"Hello Mr/Mrs. 'Smith'. I am Dr. Mannix, the supervising doctor who will be helping to take care of you today."
This is how I start nearly every patient interaction, whether I am working with a resident or not. In less than 20 words, I have used the word "Doctor" twice. Even with 10% of introduction being the word "doctor," I'm still frequently not acknowledged to be the physician.
I had this discussion recently while on shift with two other female Emergency Physicians as we watched a male resident introduce himself. He used his first name, and word "resident", yet without using the word "doctor," he was accepted by the patient and family as the physician.
The three of us imagined what that would be like:
We imagined not getting called back into the room because the doctor hasn’t yet seen the patient.
We imagined not getting referred to as nurse immediately after introducing ourselves as doctor.
We imagined not being called our first name by a patient, instead of "doctor."
This moment reminded of a time during my final year of residency when I received an email from a non-clinical male staff member. The email was addressed to myself and my male co-chiefs.
It began "Dr. Barr, Dr. Javed, and Lexie."
I had all but forgotten about this email experience until one of my good friends in emergency medicine texted me about a similar interaction. Once again, in the salutation portion of the a email she was referred to by her first name, while the other physician by Dr. XXXX.
A similar phenomena was discussed in the article from 2017 entitled
The authors found that women introduced by men at Internal Medicine Grand Rounds were less likely to be addressed by professional title than were men introduced by men. Differences in speaker introductions may amplify isolation, marginalization, and professional discomfort expressed by women faculty in academic medicine.
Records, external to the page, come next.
(** * CIFAR10_NN: a shallow embedding of the training script

    The script [CIFAR10_NN.py] wires a three-layer feed-forward classifier
    to library primitives of PyTorch.  This development embeds the script's
    own logic: [accuracy], the [CIFARModel] methods, [to_device],
    [DeviceDataLoader], [evaluate], [fit], the top-level training schedule,
    the checkpoint reload and the metrics record.

    Modelling conventions.
    - A float is an exact rational ([Q]); rounding is outside the model.
    - A tensor is a list (of lists) of scalars; integer tensors hold [Z].
    - A Python exception is a value of [Exn].  Pure code returns a [res];
      code that mutates returns an [Outcome], which carries the state
      reached also when it raised.
    - Library primitives whose value is not rational (cross-entropy, its
      gradient) or whose algorithm lives in the library (the generator,
      the initialiser, the split, the batch sampler, the checkpoint byte
      format) are the fields of the class [TorchLib].
    - The forward pass, cross-entropy and the unpacking of a batch raise
      where the library or the interpreter raise: on a batch of no
      sample, on an image of the wrong size, on labels that are too many,
      too few or out of range, on a batch that is not a pair.
    - Tensors handed to the model are read whatever device they are on,
      and a gradient is taken to have the shape of its parameter: device
      mismatches are outside the model. *)

From Stdlib Require Import String Ascii.
From Stdlib Require Import List ZArith QArith Qminmax Lia Bool Arith.
Import ListNotations.

Set Implicit Arguments.

Local Open Scope Q_scope.

(* ------------------------------------------------------------------ *)
(** ** Exceptions and pure results *)

Inductive Exn : Type :=
| ZeroDivisionError
| IndexError          (* reduction over a dimension of size zero *)
| RuntimeError        (* shape mismatch, [torch.stack] of an empty list, load errors *)
| ValueError          (* unpacking a batch that is not a pair; batch-size mismatch *)
| FileNotFoundError
| AttributeError      (* a list where a tensor is expected *)
| TypeError.

Inductive res (A : Type) : Type :=
| Ok (a : A)
| Err (e : Exn).
Arguments Ok {A} a.
Arguments Err {A} e.

Definition res_bind {A B} (r : res A) (k : A -> res B) : res B :=
  match r with
  | Ok a => k a
  | Err e => Err e
  end.

Fixpoint res_map {A B} (f : A -> res B) (l : list A) : res (list B) :=
  match l with
  | [] => Ok []
  | x :: t =>
      res_bind (f x) (fun y => res_bind (res_map f t) (fun ys => Ok (y :: ys)))
  end.

(* ------------------------------------------------------------------ *)
(** ** Tensors *)

Definition Vector := list Q.
Definition Matrix := list (list Q).
Definition IntVector := list Z.

(** [a < b] on scalars, as a test. *)
Definition Qltb (a b : Q) : bool := negb (Qle_bool b a).

(** [torch.max(row)] with its index: the scan keeps the running maximum
    and moves only on a strictly larger score, so that among equal maxima
    the first index is returned. *)
Fixpoint max_scan (best : Q) (bi i : nat) (row : list Q) : Q * nat :=
  match row with
  | [] => (best, bi)
  | x :: t => if Qltb best x then max_scan x i (S i) t
              else max_scan best bi (S i) t
  end.

Definition torch_max_row (row : list Q) : res (Q * nat) :=
  match row with
  | [] => Err IndexError
  | x :: t => Ok (max_scan x 0%nat 1%nat t)
  end.

(** [torch.max(outputs, dim=1)]: one (value, index) pair per row. *)
Definition torch_max_dim1 (outputs : Matrix) : res (list Q * IntVector) :=
  res_bind (res_map torch_max_row outputs)
    (fun vi => Ok (map fst vi, map (fun p => Z.of_nat (snd p)) vi)).

(** [preds == labels] on one-dimensional integer tensors, with the
    library's broadcasting of a one-element operand. *)
Definition tensor_eq (a b : IntVector) : res (list bool) :=
  if Nat.eqb (length a) (length b) then
    Ok (map (fun p => Z.eqb (fst p) (snd p)) (combine a b))
  else match a, b with
       | [x], _ => Ok (map (fun y => Z.eqb x y) b)
       | _, [y] => Ok (map (fun x => Z.eqb x y) a)
       | _, _ => Err RuntimeError
       end.

(** [torch.sum(mask).item()] *)
Definition torch_sum_bool (mask : list bool) : Z :=
  Z.of_nat (length (filter (fun b => b) mask)).

(** Python's [a / b] on integers. *)
Definition py_truediv (a b : Z) : res Q :=
  if Z.eqb b 0 then Err ZeroDivisionError
  else Ok (inject_Z a / inject_Z b).

(** [accuracy(outputs, labels)], lines 31-33. *)
Definition accuracy (outputs : Matrix) (labels : IntVector) : res Q :=
  res_bind (torch_max_dim1 outputs) (fun vp =>
  let preds := snd vp in
  res_bind (tensor_eq preds labels) (fun mask =>
  py_truediv (torch_sum_bool mask) (Z.of_nat (length preds)))).

(** *** What the claim calls "arg-max score equals the label" *)

(** [is_argmax row l]: position [l] holds a score that no position exceeds
    and that no earlier position reaches. *)
Definition is_argmax (row : list Q) (l : Z) : Prop :=
  (0 <= l)%Z /\
  exists v, nth_error row (Z.to_nat l) = Some v /\
    forall j w, nth_error row j = Some w ->
      w <= v /\ ((j < Z.to_nat l)%nat -> w < v).

(** [hits samples k]: exactly [k] of the (row, label) samples are
    arg-max-correct. *)
Inductive hits : list (list Q * Z) -> nat -> Prop :=
| hits_nil : hits [] 0
| hits_yes row l t k : is_argmax row l -> hits t k -> hits ((row, l) :: t) (S k)
| hits_no row l t k : ~ is_argmax row l -> hits t k -> hits ((row, l) :: t) k.

(* ------------------------------------------------------------------ *)
(** ** The model: three linear layers (lines 35-59) *)

(** A parameter tensor with the gradient accumulated on it ([.grad]). *)
Record Param (A : Type) : Type := mkParam { data : A; grad : option A }.

Record Linear : Type := mkLinear {
  weight : Param Matrix;    (* out_features rows of in_features scalars *)
  bias : Param Vector       (* out_features scalars *)
}.

Record CIFARModel : Type := mkModel {
  linear1 : Linear;
  linear2 : Linear;
  linear3 : Linear
}.

(** One sample image: channels of rows of pixels. *)
Definition Image := list (list (list Q)).

Definition Qsum (l : list Q) : Q := fold_right Qplus 0 l.

Definition dot (a b : Vector) : Q :=
  Qsum (map (fun p => fst p * snd p) (combine a b)).

(** [nn.Linear.__call__] on one sample: [x W^T + b].  The product is
    refused when the sample has not as many entries as a row of the
    weight has, and the sum when the bias has not one entry per row. *)
Definition linear_apply (l : Linear) (x : Vector) : res Vector :=
  let w := data (weight l) in
  let b := data (bias l) in
  if forallb (fun row => Nat.eqb (length row) (length x)) w
     && Nat.eqb (length b) (length w)
  then Ok (map (fun rb => dot (fst rb) x + snd rb) (combine w b))
  else Err RuntimeError.

(** [F.relu] *)
Definition relu (v : Vector) : Vector := map (Qmax 0) v.

(** [xb.view(xb.size(0), -1)] on one sample. *)
Definition flatten (img : Image) : Vector := concat (concat img).

(** Lines 48-59 on one sample: the view refuses a sample of no entry. *)
Definition forward_one (m : CIFARModel) (img : Image) : res Vector :=
  let x := flatten img in
  if Nat.eqb (length x) 0 then Err RuntimeError
  else
    res_bind (linear_apply (linear1 m) x) (fun out =>
    let out := relu out in
    res_bind (linear_apply (linear2 m) out) (fun out =>
    let out := relu out in
    linear_apply (linear3 m) out)).

(** [CIFARModel.forward], lines 46-59: the view of line 48 refuses a
    batch of no sample. *)
Definition forward (m : CIFARModel) (xb : list Image) : res Matrix :=
  match xb with
  | [] => Err RuntimeError
  | _ => res_map (forward_one m) xb
  end.

(** The six gradients that one backward pass produces. *)
Record Grads : Type := mkGrads {
  g_w1 : Matrix; g_b1 : Vector;
  g_w2 : Matrix; g_b2 : Vector;
  g_w3 : Matrix; g_b3 : Vector
}.

(** *** Elementwise arithmetic that keeps the shape of its first operand *)

Fixpoint vec_zip (f : Q -> Q -> Q) (p g : Vector) : Vector :=
  match p, g with
  | x :: p', y :: g' => f x y :: vec_zip f p' g'
  | _, _ => p
  end.

Fixpoint mat_zip (f : Q -> Q -> Q) (p g : Matrix) : Matrix :=
  match p, g with
  | r :: p', s :: g' => vec_zip f r s :: mat_zip f p' g'
  | _, _ => p
  end.

(** [p.grad += g], or [p.grad = g] when there is none yet. *)
Definition accumulate {A} (add : A -> A -> A) (p : Param A) (g : A)
  : Param A :=
  mkParam (data p) (match grad p with
                    | None => Some g
                    | Some a => Some (add a g)
                    end).

(** [p.data -= lr * p.grad]; a parameter without gradient is skipped. *)
Definition sgd_update {A} (sub_scaled : A -> A -> A) (p : Param A)
  : Param A :=
  match grad p with
  | None => p
  | Some g => mkParam (sub_scaled (data p) g) (grad p)
  end.

Definition clear_grad {A} (p : Param A) : Param A :=
  mkParam (data p) None.

Definition map_params (fm : Param Matrix -> Param Matrix)
  (fv : Param Vector -> Param Vector) (m : CIFARModel) : CIFARModel :=
  let on l := mkLinear (fm (weight l)) (fv (bias l)) in
  mkModel (on (linear1 m)) (on (linear2 m)) (on (linear3 m)).

(** What [loss.backward()] does to the model, given the six gradients. *)
Definition accumulate_grads (g : Grads) (m : CIFARModel) : CIFARModel :=
  let acc_m := accumulate (mat_zip Qplus) in
  let acc_v := accumulate (vec_zip Qplus) in
  mkModel
    (mkLinear (acc_m (weight (linear1 m)) (g_w1 g)) (acc_v (bias (linear1 m)) (g_b1 g)))
    (mkLinear (acc_m (weight (linear2 m)) (g_w2 g)) (acc_v (bias (linear2 m)) (g_b2 g)))
    (mkLinear (acc_m (weight (linear3 m)) (g_w3 g)) (acc_v (bias (linear3 m)) (g_b3 g))).

(** [torch.optim.SGD(params, lr).step()] without momentum or decay. *)
Definition sgd_step (lr : Q) (m : CIFARModel) : CIFARModel :=
  let upd x g := x - lr * g in
  map_params (sgd_update (mat_zip upd)) (sgd_update (vec_zip upd)) m.

(** [optimizer.zero_grad()] *)
Definition zero_grad (m : CIFARModel) : CIFARModel :=
  map_params (@clear_grad Matrix) (@clear_grad Vector) m.

(** The parameter values alone, in [model.parameters()] order. *)
Definition param_values (m : CIFARModel)
  : (Matrix * Vector) * (Matrix * Vector) * (Matrix * Vector) :=
  let v l := (data (weight l), data (bias l)) in
  (v (linear1 m), v (linear2 m), v (linear3 m)).

(* ------------------------------------------------------------------ *)
(** ** Batches, devices and [to_device] (lines 94-108) *)

Inductive Device : Type := cpu | cuda.

(** [get_default_device()], given what [torch.cuda.is_available()] says. *)
Definition get_default_device (cuda_is_available : bool) : Device :=
  if cuda_is_available then cuda else cpu.

(** What a data loader yields: tensors, and lists or tuples of data. *)
#[warnings="-register-all"]
Inductive Data : Type :=
| FloatTensor (dev : Device) (x : list Image)
| LongTensor (dev : Device) (y : IntVector)
| PyList (l : list Data)
| PyTuple (l : list Data).

(** [to_device(data, device)]: a list or a tuple becomes the list of its
    moved elements; a tensor is moved with [.to(device)], which keeps its
    values. *)
Fixpoint to_device (d : Data) (device : Device) : Data :=
  match d with
  | PyList l => PyList (map (fun x => to_device x device) l)
  | PyTuple l => PyList (map (fun x => to_device x device) l)
  | FloatTensor _ x => FloatTensor device x
  | LongTensor _ y => LongTensor device y
  end.

(** What unpacking yields: an element of a list or tuple, or one of the
    two rows of a tensor (a float tensor of three dimensions, a long
    tensor of none). *)
Inductive Item : Type :=
| Whole (d : Data)
| Sample (dev : Device) (x : Image)
| Scalar (dev : Device) (y : Z).

(** [images, labels = batch]: any iterable of exactly two items unpacks,
    a tensor along its first dimension. *)
Definition unpack_batch (batch : Data) : res (Item * Item) :=
  match batch with
  | PyList [a; b] | PyTuple [a; b] => Ok (Whole a, Whole b)
  | FloatTensor dev [x1; x2] => Ok (Sample dev x1, Sample dev x2)
  | LongTensor dev [y1; y2] => Ok (Scalar dev y1, Scalar dev y2)
  | _ => Err ValueError
  end.

(** [self(images)]: the forward pass on a float batch; the rows of a
    three-dimensional tensor are its channels; a long tensor is refused
    by the first layer, a list has no [view], a tensor of no dimension
    has no size. *)
Definition call_model (m : CIFARModel) (images : Item) : res Matrix :=
  match images with
  | Whole (FloatTensor _ x) => forward m x
  | Whole (LongTensor _ _) => Err RuntimeError
  | Whole (PyList _) | Whole (PyTuple _) => Err AttributeError
  | Sample _ x => forward m (map (fun channel => [channel]) x)
  | Scalar _ _ => Err IndexError
  end.

(** Number of classes of a batch of score rows. *)
Definition classes_of (out : Matrix) : nat :=
  match out with
  | [] => 0
  | row :: _ => length row
  end.

(** A label cross-entropy accepts: a class index, or the ignored index. *)
Definition label_ok (classes : nat) (l : Z) : bool :=
  ((0 <=? l)%Z && (l <? Z.of_nat classes)%Z) || (l =? -100)%Z.

(** One dataset item: an image and its class label. *)
Definition Dataset := list (Image * Z).

Record Metrics : Type := mkMetrics { val_loss : Q; val_acc : Q }.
The issue lies in the fact that women, at baseline, have a more difficult time being recognized as a physician. Our coworkers introducing us without our title exacerbates the issue. It continues to marginalize women in medicine, as unequal to the men with whom they work.
The use of female physician titles is important for many reasons of reasons. One very important reason is the fact that in the current medical environment patient satisfaction surveys directly affects physician salary. If patients believe they were never seen by a physician, this can greatly impact female physician reimbursement/bonus. In the current era where we are acknowledging a gender pay gap, female physician introductions is an area where we can all work to narrow the gap.
We, all healthcare workers (physicians, nurses, PAs, ARNPs, paramedics, RTs, etc), need to be aware of this important topic in gender and medicine. Acknowledging and recognizing the problem is one of the first steps towards resolving the issue.
Word choices matter in the world of medicine- especially in the way we refer to one another.